● **EXERCISE DETAILS**
Please return each of the entries below exactly as they appear.

● **MATERIAL FOR THE TASK**
*** Begin section ***

(** * Pulse counter on the ESP32 ULP coprocessor

    A shallow embedding of
    [esphome/components/pulse_counter_ulp/pulse_counter_ulp_sensor.cpp]
    and the properties of its register protocol.

    The source file holds two revisions of the component.  The current one
    ([UlpProgram] with [start], [pop_state], [peek_state] and
    [set_mean_exec_time]) is embedded in module [Ulp]; the earlier one
    ([UlpPulseCounterStorage] with [pulse_counter_setup] and
    [read_raw_value], and a sensor that keeps a running total) is embedded
    in module [Legacy]. *)

From Stdlib Require Import ZArith List Bool Lia.
From Stdlib Require Import Floats.SpecFloat.
Import ListNotations.
Local Open Scope Z_scope.

(** ** Fixed-width integers

    Machine integers are kept as [Z]; a conversion to an unsigned type of
    [w] bits is reduction modulo [2^w], as C++ defines it. *)

Definition to_uint16 (z : Z) : Z := z mod 2 ^ 16.
Definition to_uint32 (z : Z) : Z := z mod 2 ^ 32.

(** An integer type whose declaration is in the header, which is not part
    of the sources ([pulse_counter_t], [timestamp_t]): its width and
    signedness stay parameters. *)
Record int_type : Set := IntType { int_bits : positive; int_signed : bool }.

Definition int32_t : int_type := IntType 32 true.
Definition uint32_t : int_type := IntType 32 false.

(** [static_cast<T>(z)]: two's complement reduction into the range of [T]. *)
Definition int_cast (t : int_type) (z : Z) : Z :=
  let m := 2 ^ Zpos (int_bits t) in
  if int_signed t then (z + m / 2) mod m - m / 2 else z mod m.

(** ** Single-precision floats

    [float] on the target is IEEE 754 binary32, rounding to nearest even:
    the standard library's executable specification at 24 bits of
    mantissa. *)
Module Float32.
Definition prec : Z := 24.
Definition emax : Z := 128.
Definition float : Set := spec_float.

(** conversion of an integer to [float] *)
Definition of_Z (z : Z) : float := binary_normalize prec emax z 0 false.
Definition mul (x y : float) : float := SFmul prec emax x y.
Definition div (x y : float) : float := SFdiv prec emax x y.
End Float32.

(** ** The shared variables in RTC slow memory

    Each [ulp_xyz] is a 32-bit word ([ulp_main.h] is generated at build
    time); the coprocessor reads the lower 16 bits only. *)
Inductive ulp_var : Set :=
| EdgeCount | RunCount | DebounceCounter | DebounceMaxCount
| NextEdge | IoNumber | MeanExecTime.

Record rtc_slow_mem : Set := RtcSlowMem {
  ulp_edge_count : Z;
  ulp_run_count : Z;
  ulp_debounce_counter : Z;
  ulp_debounce_max_count : Z;
  ulp_next_edge : Z;
  ulp_io_number : Z;
  ulp_mean_exec_time : Z
}.

Definition load (v : ulp_var) (m : rtc_slow_mem) : Z :=
  match v with
  | EdgeCount => ulp_edge_count m
  | RunCount => ulp_run_count m
  | DebounceCounter => ulp_debounce_counter m
  | DebounceMaxCount => ulp_debounce_max_count m
  | NextEdge => ulp_next_edge m
  | IoNumber => ulp_io_number m
  | MeanExecTime => ulp_mean_exec_time m
  end.

(** An assignment [ulp_xyz = e] converts [e] to the 32-bit word. *)
Definition store (v : ulp_var) (x : Z) (m : rtc_slow_mem) : rtc_slow_mem :=
  let '(RtcSlowMem ec rc dc dm ne io me) := m in
  let x := to_uint32 x in
  match v with
  | EdgeCount => RtcSlowMem x rc dc dm ne io me
  | RunCount => RtcSlowMem ec x dc dm ne io me
  | DebounceCounter => RtcSlowMem ec rc x dm ne io me
  | DebounceMaxCount => RtcSlowMem ec rc dc x ne io me
  | NextEdge => RtcSlowMem ec rc dc dm x io me
  | IoNumber => RtcSlowMem ec rc dc dm ne x me
  | MeanExecTime => RtcSlowMem ec rc dc dm ne io x
  end.

(** ** Platform services and what the component does to them *)

Definition esp_err_t : Set := Z.
Definition ESP_OK : esp_err_t := 0.
Definition esp_ok (e : esp_err_t) : bool := e =? ESP_OK.

Definition esp_sleep_source_t : Set := Z.
Definition ESP_SLEEP_WAKEUP_UNDEFINED : esp_sleep_source_t := 0.

(** What the platform answers during one boot: the results of loading
    and of starting the coprocessor program, the RTC I/O table, and the
    cause of the wake-up. *)
Record platform : Type := Platform {
  ulp_load_binary : esp_err_t;
  ulp_run : esp_err_t;
  rtc_gpio_is_valid_gpio : Z -> bool;
  rtc_io_number_get : Z -> Z;
  esp_sleep_get_wakeup_cause : esp_sleep_source_t
}.

Inductive log_message : Set :=
| LoadingFailed (e : esp_err_t)   (* "Loading ULP binary failed: %s" *)
| MustBeRtcIo                     (* "GPIO used for pulse counting must be an RTC IO" *)
| StartingFailed (e : esp_err_t). (* "Starting ULP program failed: %s" *)

(** Everything observable outside the sensor object, in program order:
    accesses to the shared variables, calls into the platform, error
    logs, and published values. *)
Inductive event : Set :=
| RegRead (v : ulp_var)
| RegWrite (v : ulp_var) (x : Z)
| PinSetup
| UlpLoadBinary
| RtcGpioInit (gpio : Z)
| RtcGpioSetDirectionInputOnly (gpio : Z)
| RtcGpioHoldEn (gpio : Z)
| UlpSetWakeupPeriod (period_us : Z)
| UlpRun
| LogE (m : log_message)
| PublishState (x : Float32.float)
| PublishTotal (n : Z).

*** End section ***

● **WRITTEN SOLUTION**
(** * Pulse counter on the ESP32 ULP coprocessor

    A shallow embedding of
    [esphome/components/pulse_counter_ulp/pulse_counter_ulp_sensor.cpp]
    and the properties of its register protocol.

    The source file holds two revisions of the component.  The current one
    ([UlpProgram] with [start], [pop_state], [peek_state] and
    [set_mean_exec_time]) is embedded in module [Ulp]; the earlier one
    ([UlpPulseCounterStorage] with [pulse_counter_setup] and
    [read_raw_value], and a sensor that keeps a running total) is embedded
    in module [Legacy]. *)

From Stdlib Require Import ZArith List Bool Lia.
From Stdlib Require Import Floats.SpecFloat.
Import ListNotations.
Local Open Scope Z_scope.

(** ** Fixed-width integers

    Machine integers are kept as [Z]; a conversion to an unsigned type of
    [w] bits is reduction modulo [2^w], as C++ defines it. *)

Definition to_uint16 (z : Z) : Z := z mod 2 ^ 16.
Definition to_uint32 (z : Z) : Z := z mod 2 ^ 32.

(** An integer type whose declaration is in the header, which is not part
    of the sources ([pulse_counter_t], [timestamp_t]): its width and
    signedness stay parameters. *)
Record int_type : Set := IntType { int_bits : positive; int_signed : bool }.

Definition int32_t : int_type := IntType 32 true.
Definition uint32_t : int_type := IntType 32 false.

(** [static_cast<T>(z)]: two's complement reduction into the range of [T]. *)
Definition int_cast (t : int_type) (z : Z) : Z :=
  let m := 2 ^ Zpos (int_bits t) in
  if int_signed t then (z + m / 2) mod m - m / 2 else z mod m.

(** ** Single-precision floats

    [float] on the target is IEEE 754 binary32, rounding to nearest even:
    the standard library's executable specification at 24 bits of
    mantissa. *)
Module Float32.
Definition prec : Z := 24.
Definition emax : Z := 128.
Definition float : Set := spec_float.

(** conversion of an integer to [float] *)
Definition of_Z (z : Z) : float := binary_normalize prec emax z 0 false.
Definition mul (x y : float) : float := SFmul prec emax x y.
Definition div (x y : float) : float := SFdiv prec emax x y.
End Float32.

(** ** The shared variables in RTC slow memory

    Each [ulp_xyz] is a 32-bit word ([ulp_main.h] is generated at build
    time); the coprocessor reads the lower 16 bits only. *)
Inductive ulp_var : Set :=
| EdgeCount | RunCount | DebounceCounter | DebounceMaxCount
| NextEdge | IoNumber | MeanExecTime.

Record rtc_slow_mem : Set := RtcSlowMem {
  ulp_edge_count : Z;
  ulp_run_count : Z;
  ulp_debounce_counter : Z;
  ulp_debounce_max_count : Z;
  ulp_next_edge : Z;
  ulp_io_number : Z;
  ulp_mean_exec_time : Z
}.

Definition load (v : ulp_var) (m : rtc_slow_mem) : Z :=
  match v with
  | EdgeCount => ulp_edge_count m
  | RunCount => ulp_run_count m
  | DebounceCounter => ulp_debounce_counter m
  | DebounceMaxCount => ulp_debounce_max_count m
  | NextEdge => ulp_next_edge m
  | IoNumber => ulp_io_number m
  | MeanExecTime => ulp_mean_exec_time m
  end.

(** An assignment [ulp_xyz = e] converts [e] to the 32-bit word. *)
Definition store (v : ulp_var) (x : Z) (m : rtc_slow_mem) : rtc_slow_mem :=
  let '(RtcSlowMem ec rc dc dm ne io me) := m in
  let x := to_uint32 x in
  match v with
  | EdgeCount => RtcSlowMem x rc dc dm ne io me
  | RunCount => RtcSlowMem ec x dc dm ne io me
  | DebounceCounter => RtcSlowMem ec rc x dm ne io me
  | DebounceMaxCount => RtcSlowMem ec rc dc x ne io me
  | NextEdge => RtcSlowMem ec rc dc dm x io me
  | IoNumber => RtcSlowMem ec rc dc dm ne x me
  | MeanExecTime => RtcSlowMem ec rc dc dm ne io x
  end.

(** ** Platform services and what the component does to them *)

Definition esp_err_t : Set := Z.
Definition ESP_OK : esp_err_t := 0.
Definition esp_ok (e : esp_err_t) : bool := e =? ESP_OK.

Definition esp_sleep_source_t : Set := Z.
Definition ESP_SLEEP_WAKEUP_UNDEFINED : esp_sleep_source_t := 0.

(** What the platform answers during one boot: the results of loading
    and of starting the coprocessor program, the RTC I/O table, and the
    cause of the wake-up. *)
Record platform : Type := Platform {
  ulp_load_binary : esp_err_t;
  ulp_run : esp_err_t;
  rtc_gpio_is_valid_gpio : Z -> bool;
  rtc_io_number_get : Z -> Z;
  esp_sleep_get_wakeup_cause : esp_sleep_source_t
}.

Inductive log_message : Set :=
| LoadingFailed (e : esp_err_t)   (* "Loading ULP binary failed: %s" *)
| MustBeRtcIo                     (* "GPIO used for pulse counting must be an RTC IO" *)
| StartingFailed (e : esp_err_t). (* "Starting ULP program failed: %s" *)

(** Everything observable outside the sensor object, in program order:
    accesses to the shared variables, calls into the platform, error
    logs, and published values. *)
Inductive event : Set :=
| RegRead (v : ulp_var)
| RegWrite (v : ulp_var) (x : Z)
| PinSetup
| UlpLoadBinary
| RtcGpioInit (gpio : Z)
| RtcGpioSetDirectionInputOnly (gpio : Z)
| RtcGpioHoldEn (gpio : Z)
| UlpSetWakeupPeriod (period_us : Z)
| UlpRun
| LogE (m : log_message)
| PublishState (x : Float32.float)
| PublishTotal (n : Z).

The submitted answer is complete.